Requirement:
Would you return, word for word, the lines of the data below from the line with "fun st => Ok (reference_key" through the line with "ref_string, obj) =>", and no others?

Records for processing:
================

Definition pointer_step (target : option Value) (token : string) : option Value :=
  match target with
  | Some (VObject m) => map_get m token
  | Some (VArray l) =>
      match parse_index token with Some i => nth_error l i | None => None end
  | _ => None
  end.

Definition pointer (v : Value) (p : string) : option Value :=
  if String.eqb p "" then Some v
  else if negb (String.prefix "/" p) then None
  else fold_left pointer_step (map unescape_token (tl (split_on "/" p))) (Some v).

(** ** Errors and the resolver's state *)

(** [enum Error] of [lib.rs]; the [source] fields (the underlying io, url,
    ureq or serde error) are left out. *)
Inductive Error : Type :=
| SchemaFromFile (filename : string)
| SchemaFromUrl (url : string)
| UrlParseError (url : string)
| SchemaNotJson (url : string)
| SchemaNotJsonSerde (url : string)
| JsonPointerNotFound (pointer : string)
| JSONRefError.

(** How the external loaders can fail: the request or the file open fails,
    or the body is not JSON. *)
Inductive LoadFailure : Type := IoFailure | ParseFailure.

(** [struct JsonRef]. *)
Record JsonRef : Type := mkJsonRef {
  schema_cache : Map;
  reference_key : option string
}.

Definition JsonRef_new : JsonRef := mkJsonRef [] None.

Definition set_reference_key (jr : JsonRef) (k : string) : JsonRef :=
  mkJsonRef (schema_cache jr) (Some k).

(** The state of one resolution session: the resolver, the [definitions]
    accumulator, and two ghost logs that the code does not keep: the
    identifiers handed to a loader, and the [definitions] maps merged into
    the accumulator, in order. *)
Record Session : Type := mkSession {
  jsonref : JsonRef;
  definitions : Value;
  loads : list string;
  defs_log : list Map
}.

Definition new_session (jr : JsonRef) : Session := mkSession jr (VObject []) [] [].

Inductive outcome (A : Type) : Type :=
| Ok (a : A)
| Err (e : Error)
| Panic (msg : string)
| OutOfFuel.
Arguments Ok {A} a.
Arguments Err {A} e.
Arguments Panic {A} msg.
Arguments OutOfFuel {A}.

Definition M (A : Type) : Type := Session -> outcome (A * Session).

Definition ret {A} (a : A) : M A := fun st => Ok (a, st).
Definition bind {A B} (m : M A) (k : A -> M B) : M B :=
  fun st =>
    match m st with
    | Ok (a, st') => k a st'
    | Err e => Err e
    | Panic msg => Panic msg
    | OutOfFuel => OutOfFuel
    end.
Definition fail {A} (e : Error) : M A := fun _ => Err e.
Definition panic {A} (msg : string) : M A := fun _ => Panic msg.

Notation "x <- c ;; k" := (bind c (fun x => k))
  (at level 61, c at next level, right associativity).

Definition ok_or {A} (o : option A) (e : Error) : M A :=
  match o with Some a => ret a | None => fail e end.

Definition unwrap_none_msg : string := "called `Option::unwrap()` on a `None` value".

(** [for v in obj.values_mut() { f(v)? }], in key order. *)
Fixpoint map_values_M (g : Value -> M Value) (m : Map) : M Map :=
  match m with
  | [] => ret []
  | (k, v) :: t => v' <- g v ;; t' <- map_values_M g t ;; ret ((k, v') :: t')
  end.

(** The entries of a [definitions] object inserted one by one into the
    accumulator ([accumulated_defs.insert(key, val.clone())]). *)
Definition merge_defs (acc def_obj : Map) : Map :=
  fold_left (fun a kv => map_insert a (fst kv) (snd kv)) def_obj acc.

(** Lines 324-334: remove ["definitions"] from the node and merge it into
    the accumulator when it is an object. *)
Definition take_definitions (obj : Map) : M Map :=
  fun st =>
    match map_get obj "definitions" with
    | None => Ok (obj, st)
    | Some defs =>
        let obj' := map_remove obj "definitions" in
        match defs with
        | VObject def_obj =>
            match definitions st with
            | VObject acc =>
                Ok (obj', mkSession (jsonref st) (VObject (merge_defs acc def_obj))
                                    (loads st) (defs_log st ++ [def_obj]))
            | _ => Panic unwrap_none_msg
            end
        | _ => Ok (obj', st)
        end
    end.

Definition pointer_msg (ref_string ref_fragment : string) : string :=
  "ref `" ++ ref_string ++ "` can not be resolved as pointer `" ++ ref_fragment ++
  "` can not be found in the schema".

Definition scheme_panic_msg : string := "need url to be a file or a http based url".

(** ** The resolver *)

Section Resolver.

(** The external loaders: [ureq::get(url).call()?.into_json()] and
    [serde_json::from_reader(fs::File::open(path)?)], and
    [fs::canonicalize]. *)
Variable http_get : string -> LoadFailure + Value.
Variable read_file : string -> LoadFailure + Value.
Variable canonicalize : string -> option string.

(** Lines 349-375: the cached schema, or a load on a cache miss. *)
Definition load_schema (ref_url_no_fragment : Url) (ref_no_fragment : string) : M Value :=
  fun st =>
    match map_get (schema_cache (jsonref st)) ref_no_fragment with
    | Some cached_schema => Ok (cached_schema, st)
    | None =>
        let st' := mkSession (jsonref st) (definitions st)
                             (loads st ++ [ref_no_fragment]) (defs_log st) in
        if String.prefix "http" ref_no_fragment then
          match http_get ref_no_fragment with
          | inr v => Ok (v, st')
          | inl IoFailure => Err (SchemaFromUrl ref_no_fragment)
          | inl ParseFailure => Err (SchemaNotJson ref_no_fragment)
          end
        else if String.prefix "file" ref_no_fragment then
          match read_file (url_path ref_url_no_fragment) with
          | inr v => Ok (v, st')
          | inl IoFailure => Err (SchemaFromFile ref_no_fragment)
          | inl ParseFailure => Err (SchemaNotJsonSerde ref_no_fragment)
          end
        else Panic scheme_panic_msg
    end.

(** Lines 377-380. *)
Definition cache_insert_absent (key : string) (schema : Value) : M unit :=
  fun st =>
    let jr := jsonref st in
    if map_contains_key (schema_cache jr) key then Ok (tt, st)
    else Ok (tt, mkSession (mkJsonRef (map_insert (schema_cache jr) key schema)
                                      (reference_key jr))
                           (definitions st) (loads st) (defs_log st)).

Definition get_reference_key : M (option string) :=
  fun st => Ok (reference_key (jsonref st), st).

(** Lines 316-321: the base id of a node, its own ["$id"] when that is a
    string. *)
Definition node_id (value : Value) (id : string) : string :=
  match value_get value "$id" with
  | Some (VString id_string) => id_string
  | _ => id
  end.

(** What the object part of [deref] (lines 323-405) leaves: [Stop] is the
    early [return Ok(())] of the cycle guard, [Continue] goes on to the
    descent of lines 407-411. *)
Inductive Step : Type := Stop (v : Value) | Continue (v : Value).

(** [JsonRef::deref] (lines 309-413). *)
Fixpoint deref (fuel : nat) (value : Value) (id : string) (used_refs : list string)
  {struct fuel} : M Value :=
  match fuel with
  | O => fun _ => OutOfFuel
  | S f =>
      let new_id := node_id value id in
      step <- match value with
              | VObject obj0 =>
                  obj <- take_definitions obj0 ;;
                  match map_take obj "$ref" with
                  | Some (VString ref_string, obj) =>
                      id_url <- ok_or (url_parse new_id) (UrlParseError new_id) ;;
                      ref_url <- ok_or (url_join id_url ref_string) (UrlParseError ref_string) ;;
                      let ref_url_no_fragment := url_set_fragment ref_url None in
                      let ref_no_fragment := url_to_string ref_url_no_fragment in
                      schema <- load_schema ref_url_no_fragment ref_no_fragment ;;
                      _ <- cache_insert_absent ref_no_fragment schema ;;
                      let ref_url_string := url_to_string ref_url in
                      schema <- match url_fragment ref_url with
                                | Some ref_fragment =>
                                    ok_or (pointer schema ref_fragment)
                                          (JsonPointerNotFound (pointer_msg ref_string ref_fragment))
                                | None => ret schema
                                end ;;
                      if existsb (String.eqb ref_url_string) used_refs
                      then ret (Stop (VObject obj))
                      else
                        schema <- deref f schema ref_no_fragment (used_refs ++ [ref_url_string]) ;;
                        let old_value := VObject obj in
                        rk <- get_reference_key ;;
                        ret (Continue
                               match rk, schema with
                               | Some reference_key, VObject new_obj =>
                                   VObject (map_insert new_obj reference_key old_value)
                               | _, _ => schema
                               end)
                  | Some (_, obj) => ret (Continue (VObject obj))
                  | None => ret (Continue (VObject obj))
                  end
              | _ => ret (Continue value)
              end ;;
      match step with
      | Stop v => ret v
      | Continue (VObject m) =>
          m' <- map_values_M (fun obj_value => deref f obj_value new_id used_refs) m ;;
          ret (VObject m')
      | Continue v => ret v
      end
  end.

================

Solution:
  fun st => Ok (reference_key (jsonref st), st).

(** Lines 316-321: the base id of a node, its own ["$id"] when that is a
    string. *)
Definition node_id (value : Value) (id : string) : string :=
  match value_get value "$id" with
  | Some (VString id_string) => id_string
  | _ => id
  end.

(** What the object part of [deref] (lines 323-405) leaves: [Stop] is the
    early [return Ok(())] of the cycle guard, [Continue] goes on to the
    descent of lines 407-411. *)
Inductive Step : Type := Stop (v : Value) | Continue (v : Value).

(** [JsonRef::deref] (lines 309-413). *)
Fixpoint deref (fuel : nat) (value : Value) (id : string) (used_refs : list string)
  {struct fuel} : M Value :=
  match fuel with
  | O => fun _ => OutOfFuel
  | S f =>
      let new_id := node_id value id in
      step <- match value with
              | VObject obj0 =>
                  obj <- take_definitions obj0 ;;
                  match map_take obj "$ref" with
                  | Some (VString ref_string, obj) =>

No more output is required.